Saved entries:
▼
Lemma iupdate_ok s L i : files_ok s L -> i ∈ L -> exists d, length d = Z.to_nat BSIZE /\
  let u := blk_put (IBLOCK (i_inum (node s i)) (sbl s)) d s in
  iupdate itl i s = Ret tt u /\ on_disk u i /\
  forall j, j ∈ L -> i_inum (node s j) <> i_inum (node s i) -> on_disk s j -> on_disk u j.
Proof.
  intros Hf Hi. destruct (fo_inode _ _ Hf i Hi) as [Hn _ _ _ _]. destruct (dk_inode _ (fo_disk _ _ Hf) _ Hn) as (B1 & B2 & B3 & B4).
  set (x := node s i) in *. set (b := IBLOCK (i_inum x) (sbl s)) in *. assert (IPB = 16) as EI by done.
  exists (put_dinode (dinode_off (i_inum x)) (as_dinode x) (id_blk s b)). split; [by rewrite length_put_dinode|]. cbv zeta. split_and!.
  - unfold iupdate. do 3 (erewrite bind_ret by done). cbn. unfold bind, gets. change (geti (id_it s) i) with x.
    change (Z.of_nat (Z.to_nat (IBLOCK (i_inum x) (sbl s)))) with (Z.of_nat (Z.to_nat b)). by rewrite Z2Nat.id by lia.
  - unfold on_disk. change (node (blk_put _ _ s) i) with x. change (sbl (blk_put _ _ s)) with (sbl s). rewrite blk_put_eq.
    apply get_put_dinode_same; [by apply (as_dinode_wf s L)|]. rewrite B3. change (Z.to_nat BSIZE) with 1024%nat. unfold dinode_off. rewrite EI. zmod.
  - intros j Hj Hne Hod. unfold on_disk. change (node (blk_put _ _ s) j) with (node s j). change (sbl (blk_put _ _ s)) with (sbl s).
    destruct (decide (IBLOCK (i_inum (node s j)) (sbl s) = b)) as [E|E]; [|by rewrite blk_put_ne].
    rewrite E, blk_put_eq, get_put_dinode_other; [by rewrite <- E|by apply (as_dinode_wf s L)|].
    destruct (fo_inode _ _ Hf j Hj) as [Hnj _ _ _ _]. pose proof (dk_ninodes _ (fo_disk _ _ Hf)).
    unfold b, IBLOCK, u32, dinode_off in *. rewrite EI in *. assert (i_inum (node s j) / 16 = i_inum x / 16) as Eq by zmod. zmod.
Qed.

(** An entry of the table is replaced by one with the same blocks. *)
Lemma node_files s L i x : files_ok s L -> i ∈ L -> inode_ok s x -> i_addrs x = i_addrs (node s i) -> files_ok (with_node i x s) L.
Proof.
  intros Hf Hi Hx Ea. pose proof (fo_table _ _ Hf i Hi) as Hlt.
  assert (forall j, node (with_node i x s) j = if decide (j = i) then x else node s j) as Hn by (intros j; by apply node_with).
  assert (forall j k, slot_of (with_node i x s) j k = slot_of s j k) as Hsl.
  { intros j k. rewrite Hn. case_decide; [subst|done]. unfold slot, ind_of. by rewrite Ea. }
  destruct Hf as [Fd Ft Fi Fb Fa]. split.
  - by apply disk_with.
  - intros j Hj. change (j < length (<[i := x]> (it_inode (id_it s))))%nat. rewrite length_insert. by apply Ft.
  - intros j Hj. rewrite Hn. case_decide as E; [destruct Hx|destruct (Fi j Hj)]; by split.
  - intros j k Hj Hk. rewrite Hsl. destruct (Fb j k Hj Hk); [by left|right; by apply data_with].
  - intros j j' k k' Hj Hj' Hk Hk'. rewrite !Hsl. by apply Fa.
Qed.

(** The size changes. *)
Lemma resize_files s L i v : files_ok s L -> i ∈ L -> 0 <= v <= MAXFILE * BSIZE -> (forall k, 0 <= k -> k * BSIZE < v -> slot_of s i k <> 0) ->
  files_ok (with_node i ((node s i) <| i_size := v |>) s) L.
Proof. intros Hf Hi Hv Hfull. apply node_files; [done|done| |done]. destruct (fo_inode _ _ Hf i Hi) as [N1 N2 N3 N4 N5]. by split. Qed.

(** The bytes of a file, one by one *)
Lemma length_content s i : length (content s i) = Z.to_nat (i_size (node s i)).
Proof. unfold content. by rewrite length_fmap, length_seq. Qed.

Lemma nth_content s i j : nth j (content s i) 0 = if decide (Z.of_nat j < i_size (node s i)) then byte_of (id_blk s) (node s i) (Z.of_nat j) else 0.
Proof.
  rewrite nth_lookup. unfold content. rewrite list_lookup_fmap. case_decide as E.
  - by rewrite lookup_seq_lt by lia.
  - by rewrite lookup_seq_ge by lia.
Qed.

Lemma nth_ext (l l' : list Z) : length l = length l' -> (forall j, (j < length l)%nat -> nth j l 0 = nth j l' 0) -> l = l'.
Proof.
  intros Hl Hn. apply list_eq_same_length with (n := length l); [done..|]. intros j x y Hj Hx Hy. specialize (Hn j Hj).
  rewrite !nth_lookup, Hx, Hy in Hn. exact Hn.
Qed.

Lemma content_same s t i : i_size (node t i) = i_size (node s i) -> 0 <= i_size (node s i) <= MAXFILE * BSIZE ->
  (forall o, 0 <= o < MAXFILE * BSIZE -> byte_of (id_blk t) (node t i) o = byte_of (id_blk s) (node s i) o) -> content t i = content s i.
Proof.
  intros Es Hr Hb. unfold content. rewrite Es. apply list_fmap_ext. intros k x Hx. apply lookup_seq in Hx as [-> Hk]. apply Hb. lia.
Qed.

Lemma blocks_bound off n : 0 <= off -> 0 <= n -> blocks off (off + n) < n / BSIZE + 3.
Proof. intros H1 H2. unfold blocks. sizes. zcase; zmod. Qed.

(** All of an entry that a write does not change *)
Definition frame (x : inode) : inode := x <| i_addrs := [] |> <| i_size := 0 |>.

(** Nothing but the disk, and the blocks and the size of file [i], has changed. *)
Record beside (s t : ideal) (i : nat) : Prop := {
  be_others : forall j, j <> i -> node t j = node s j;
  be_node : frame (node t i) = frame (node s i);
  be_sb : sbl t = sbl s;
  be_table : length (it_inode (id_it t)) = length (it_inode (id_it s));
  be_outside : outside t = outside s;
}.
▲
Task to complete:
Take the lines above from the one containing "forall j, j ∈" to the one containing "assert (forall j, node" and retype them exactly, both ends included, with nothing added.

Solution to this exercise:
  forall j, j ∈ L -> i_inum (node s j) <> i_inum (node s i) -> on_disk s j -> on_disk u j.
Proof.
  intros Hf Hi. destruct (fo_inode _ _ Hf i Hi) as [Hn _ _ _ _]. destruct (dk_inode _ (fo_disk _ _ Hf) _ Hn) as (B1 & B2 & B3 & B4).
  set (x := node s i) in *. set (b := IBLOCK (i_inum x) (sbl s)) in *. assert (IPB = 16) as EI by done.
  exists (put_dinode (dinode_off (i_inum x)) (as_dinode x) (id_blk s b)). split; [by rewrite length_put_dinode|]. cbv zeta. split_and!.
  - unfold iupdate. do 3 (erewrite bind_ret by done). cbn. unfold bind, gets. change (geti (id_it s) i) with x.
    change (Z.of_nat (Z.to_nat (IBLOCK (i_inum x) (sbl s)))) with (Z.of_nat (Z.to_nat b)). by rewrite Z2Nat.id by lia.
  - unfold on_disk. change (node (blk_put _ _ s) i) with x. change (sbl (blk_put _ _ s)) with (sbl s). rewrite blk_put_eq.
    apply get_put_dinode_same; [by apply (as_dinode_wf s L)|]. rewrite B3. change (Z.to_nat BSIZE) with 1024%nat. unfold dinode_off. rewrite EI. zmod.
  - intros j Hj Hne Hod. unfold on_disk. change (node (blk_put _ _ s) j) with (node s j). change (sbl (blk_put _ _ s)) with (sbl s).
    destruct (decide (IBLOCK (i_inum (node s j)) (sbl s) = b)) as [E|E]; [|by rewrite blk_put_ne].
    rewrite E, blk_put_eq, get_put_dinode_other; [by rewrite <- E|by apply (as_dinode_wf s L)|].
    destruct (fo_inode _ _ Hf j Hj) as [Hnj _ _ _ _]. pose proof (dk_ninodes _ (fo_disk _ _ Hf)).
    unfold b, IBLOCK, u32, dinode_off in *. rewrite EI in *. assert (i_inum (node s j) / 16 = i_inum x / 16) as Eq by zmod. zmod.
Qed.

(** An entry of the table is replaced by one with the same blocks. *)
Lemma node_files s L i x : files_ok s L -> i ∈ L -> inode_ok s x -> i_addrs x = i_addrs (node s i) -> files_ok (with_node i x s) L.
Proof.
  intros Hf Hi Hx Ea. pose proof (fo_table _ _ Hf i Hi) as Hlt.
  assert (forall j, node (with_node i x s) j = if decide (j = i) then x else node s j) as Hn by (intros j; by apply node_with).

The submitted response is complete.